I thought of these terms a lot in recent weeks as we have been inundated with continuous demands by Israel’s leaders that Palestinians not only recognise the state of Israel but its Jewishness as well. These demands also included a set of new laws that the Israeli government has approved, demanding others to refer to the Jewishness of the state and paying little attention to the 20 per cent of the non-Jewish citizens of Israel.
What bothered me was what seems to be a muted reaction from the world’s Jewish population. I can understand the diaspora Jews having special feelings towards the state of Israel for ethnic and religious reasons. But I always thought that those Jews insisted on their local nationality (American, British or Hungarian), while stressing their unique Jewish faith and culture.
Regarding the subject of Jews in the diaspora, I feel that it is problematic to erase differences between Israeli and Jew. The attempts to blur these differences certainly play into the hands of those trying to describe every anti-Israeli action or statement as anti-Semitic.

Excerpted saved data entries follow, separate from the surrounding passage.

(* ===== verification/Resolver.v ===== *)
(** * internal/resolver/resolver.go

    Tekton-style variable substitution: [$(params.x)], [$(tasks.t.results.r)],
    [$(context.v)], ... with the three tolerance modes and the whole-array
    [[*]] expansion of argument lists. *)

From S2P Require Import Prelude GoStrings Regex Json.

(** ** Context *)
Record Context := mkContext {
  rc_Params : gmap string string;
  rc_ArrayParams : gmap string (list string);
  rc_ObjectParams : gmap string (gmap string string);
  rc_Results : gmap string (gmap string string);
  rc_ContextVars : gmap string string;
  (** [None] is the nil map in the next and the [Bound] / [TaskStatuses] fields:
      the code tells nil and empty apart there. *)
  rc_StepResults : option (gmap string (gmap string string));
  rc_CurrentStep : string;
  rc_BoundWorkspaces : option (gmap string bool);
  rc_TasksStatus : string;
  rc_TaskStatuses : option (gmap string string);
  rc_WorkspacePaths : gmap string string;
}.

(** [resolver.Context{}] *)
Definition empty_context : Context := mkContext ∅ ∅ ∅ ∅ ∅ None "" None "" None ∅.

(** [resolver.Context{Params: params}] *)
Definition params_context (params : gmap string string) : Context :=
  mkContext params ∅ ∅ ∅ ∅ None "" None "" None ∅.

(** [resolver.Context{Results: results}] *)
Definition results_context (results : gmap string (gmap string string)) : Context :=
  mkContext ∅ ∅ ∅ results ∅ None "" None "" None ∅.

Definition errStepRefDeferred : text := Sentinel "step ref deferred".
Definition errLeaveLiteral : text := Sentinel "not a tekton reference".

(** [errors.Is(err, sentinel)]; no lookup error wraps a sentinel. *)
Definition errors_is (e sentinel : text) : bool :=
  match e, sentinel with
  | Sentinel a, Sentinel b => String.eqb a b
  | _, _ => false
  end.

Definition knownNamespaces : list string :=
  ["params"; "tasks"; "context"; "workspaces"; "results"; "steps"; "step"].

(** ** Patterns *)

(** The pattern of [refPat]: a dollar and an opening parenthesis, group 1 being
    an alphanumeric followed by word characters, dots, brackets, stars or dashes,
    and a closing parenthesis. *)
Definition ref_char (a : ascii) : bool :=
  is_word a || match a with "." | "[" | "]" | "*" | "-" => true | _ => false end%char.

Definition refPat : regex :=
  (RLit "$(" · RGroup 1 (RCls is_alnum · RStar ref_char) · RLit ")")%regex.

(** [^(.+)\[(\d+)\]$] *)
Definition indexSuffix : regex :=
  (RGroup 1 (RPlus not_newline) · RLit "[" · RGroup 2 (RPlus is_digit) · RLit "]" · REnd)%regex.

(** [^\$\((?:params|tasks)\.[^()$\s]*\[\*\]\)$] *)
Definition star_char (a : ascii) : bool :=
  negb (is_space a || match a with "(" | ")" | "$" => true | _ => false end%char).

Definition arrayStarRefPat : regex :=
  (RLit "$(" · RAlt (RLit "params") (RLit "tasks") · RLit "." · RStar star_char
     · RLit "[*])" · REnd)%regex.

(** ** Lookups *)

Definition namespaceOf (key : string) : string :=
  before_any (fun a => Ascii.eqb a "." || Ascii.eqb a "[") key.

Definition errWholeArray (key : string) : text :=
  Fmt "$(%s) is a whole-array reference: it must be used on its own as an array element (args/command item, array param value, when.values item), not embedded in a string" [TStr key].

(** [what] is the rendered subject of the message. *)
Definition indexInto (arr : list string) (idx : string) (what : text) : result string :=
  match atoi idx with
  | None => Err (Fmt "bad index %q for %s" [TStr idx; TErr what])
  | Some n =>
    if (n <? 0)%Z || (Z.of_nat (length arr) <=? n)%Z
    then Err (Fmt "index %d out of range for %s (length %d)" [TInt n; TErr what; TInt (Z.of_nat (length arr))])
    else match arr !! Z.to_nat n with
         | Some v => Ok v
         | None => Err (Sentinel "index out of range")
         end
  end.

Definition lookupParam (rest : string) (ctx : Context) : result string :=
  if has_suffix rest "[*]" then Err (errWholeArray ("params." +:+ rest)) else
  match rc_Params ctx !! rest with
  | Some v => Ok v
  | None =>
    match match_anchored indexSuffix rest with
    | Some m =>
      match rc_ArrayParams ctx !! group 1 m with
      | None => Err (Fmt "unknown array param %q" [TStr (group 1 m)])
      | Some arr => indexInto arr (group 2 m) (Fmt "param %q" [TStr (group 1 m)])
      end
    | None =>
      match cut "." rest with
      | Some (obj, k) =>
        match rc_ObjectParams ctx !! obj with
        | Some om =>
          match om !! k with
          | Some v => Ok v
          | None => Err (Fmt "object param %q has no key %q" [TStr obj; TStr k])
          end
        | None => Err (Fmt "unknown object param %q" [TStr obj])
        end
      | None => Err (Fmt "unknown param %q" [TStr rest])
      end
    end
  end.

(** The text of a decoding error is not modelled. *)
Definition json_error : text := Sentinel "json: cannot unmarshal".
Lemma expandList_rows input st st' pt m :
  foldM expand_step st input = Ok st' -> pt ∈ input -> pt_Matrix pt = Some m ->
  exists rows, materializeRows pt m = Ok rows.
Proof.
  revert st; induction input as [|p input IH]; intros st; simpl; [by intros _ ?%not_elem_of_nil|].
  destruct (expand_step st p) as [st1|] eqn:E; [|done].
  intros H [->|Hin]%elem_of_cons Hm; [|by eapply IH].
  unfold expand_step in E. rewrite Hm in E. destruct (materializeRows p m) as [rows|]; [by exists rows|done].
Qed.

(** The rows of every matrix task of an expanded pipeline. *)
Lemma expandMatrix_rows pl pl' pt m :
  expandMatrix pl = Ok pl' -> pt ∈ all_tasks pl -> pt_Matrix pt = Some m ->
  exists rows, materializeRows pt m = Ok rows.
Proof.
  unfold expandMatrix. destruct (hasAnyMatrix pl) eqn:Hm; cbn [negb].
  - destruct (expandList (spec_Tasks (pl_Spec pl)) ∅) as [[nt rw]|e] eqn:E1; simpl; [|done].
    destruct (expandList (spec_Finally (pl_Spec pl)) rw) as [[nf rw']|e] eqn:E2; simpl; [|done].
    intros _ [Ht|Ht]%elem_of_app Hpt; (eapply expandList_rows; [|exact Ht|exact Hpt]); [exact E1|exact E2].
  - intros _ Ht Hpt. pose proof (hasAnyMatrix_false pl Hm _ Ht). congruence.
Qed.

(** Names and matrix infos of the expanded pipeline. *)
Lemma expandMatrix_tasks pl pl' :
  NoDup (map pt_Name (all_tasks pl)) -> expandMatrix pl = Ok pl' ->
  map (fun c => (pt_Name c, pt_MatrixInfo c)) (all_tasks pl') =
  map (fun c => (pt_Name c, pt_MatrixInfo c)) (flat_map expanded (all_tasks pl)).
Proof.
  intros Hnd E. pose proof (expandMatrix_spec pl Hnd) as H. rewrite E in H. rewrite H.
  unfold all_tasks. simpl. rewrite flat_map_app, !map_app, !map_map. done.
Qed.

(** whenever the engine expands a matrix, the rows the cluster backend
    rebuilds for it are the engine's rows, in the same order, as the maps
    that [MatrixInfo.Params] carries. *)
Theorem MaterializeMatrixRows_engine (pt : PipelineTask) (m : Matrix) (rows : list matrixRow) :
  pt_Matrix pt = Some m -> materializeRows pt m = Ok rows ->
  MaterializeMatrixRows pt = map (fun r => mkMatrixRow (rowParamMap (mr_params r)) (mr_includeName r)) rows.
Proof. apply MaterializeMatrixRows_rows. Qed.

(** C6: for a pipeline with distinct task names, [expandMatrix] replaces every
    matrix task by its expansions, in place, and every [runAfter] entry that
    names a task by the names of all its expansions; nothing else of the tasks
    changes, in [tasks] and in [finally].  It fails only when the rows of a
    matrix task cannot be built. *)
Theorem expandMatrix_correct (pl : Pipeline) (Hnd : NoDup (map pt_Name (all_tasks pl))) :
  let f := fun l => map (fun c => pt_set_RunAfter c (flat_map (expanded_names pl) (pt_RunAfter c)))
                      (flat_map expanded l) in
  match expandMatrix pl with
  | Ok pl' => pl' = pl_set_tasks pl (f (spec_Tasks (pl_Spec pl))) (f (spec_Finally (pl_Spec pl)))
  | Err e => exists pt m, pt ∈ all_tasks pl /\ pt_Matrix pt = Some m /\ materializeRows pt m = Err e
  end.
Proof. apply (expandMatrix_spec pl Hnd). Qed.

(** merging the row's params into the task's: the last entry of a name in
    the row wins over the task's, every other param keeps its value, and the
    names are the task's in order followed by the row-only ones. *)
Theorem mergeParams_correct (base row : list Param) :
  (forall n, last_named p_Name n (mergeParams base row) =
     match last_named p_Name n row with Some p => Some p | None => last_named p_Name n base end) /\
  map p_Name (mergeParams base row) =
    map p_Name base ++ filter (fun n => n ∉ map p_Name base) (map p_Name row).
Proof. split; [intros n; apply merge_named_last|apply merge_named_names]. Qed.
(** ** engine.go: [lookupTaskSpec] *)
Definition lookupTaskSpec (b : Bundle) (pt : PipelineTask) : result TaskSpec :=
  match pt_TaskSpec pt, pt_TaskRef pt with
  | Some spec, _ => Ok spec
  | None, Some r =>
    match b_Tasks b !! tr_Name r with
    | None => Err (Fmt "task %q not loaded" [TStr (tr_Name r)])
    | Some t => Ok (task_Spec t)
    end
  | None, None => Err (Fmt "pipeline task %q has neither taskRef nor taskSpec" [TStr (pt_Name pt)])
  end.

(** ** engine.go: [substituteSpec] *)
Record containerFields := mkcontainerFields {
  cf_image : string;
  cf_script : string;
  cf_workingDir : string;
  cf_command : list string;
  cf_args : list string;
  cf_env : list EnvVar;
}.

Section substituteContainer.
Variables (name kind : string).
Variable ctx : Context.
Variable sub : string -> Context -> result string.
Variable subArgs : list string -> Context -> result (list string).

Definition wrap_field {A} (field : string) (r : result A) : result A :=
  wrap_err "%s %q: %s: %w" [TStr kind; TStr name; TStr field] r.

Definition sub_list (field : string) (l : list string) : result (list string) :=
  match l with [] => Ok [] | _ => wrap_field field (subArgs l ctx) end.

Palestinians have rejected, and will continue to do so, equating the two terms, for a variety of reasons. Palestinian nationalists insist that the Arab-Israeli conflict is a political national struggle and not a religious one. And although Palestinians have recognised Israelis within the 1967 borders, they totally refuse the concept that Jews have a biblical right to the land of historic Palestine or beyond.
Furthermore, Palestinian leaders will not give up on their brethren who are Palestinian citizens of Israel and whose status would be further hurt by such an attempt that cancels the concept that Israel is the state for its citizens irrespective of their religion.
Right-wing Israeli leaders led by Prime Minister Benjamin Netanyahu and his Foreign Minister Avigdor Lieberman might think that they have found a winning strategy to obstruct Palestinian demands for an end to their military occupation. Palestinians and most level-headed persons around the world will accept the Palestinian position that Israel can call itself whatever it wants. But by ramming the Jewishness of Israel down the throat of Palestinians, the Israeli leadership is harming the attempts by Jews aro?nd the world to distance themselves from the political state of Israel even if they support it ethnically, culturally and emotionally.
This will have a much longer negative effects on world Jewry than on Palestinians. I hope they will realise this dangerous move and will act to stop it before it is too late.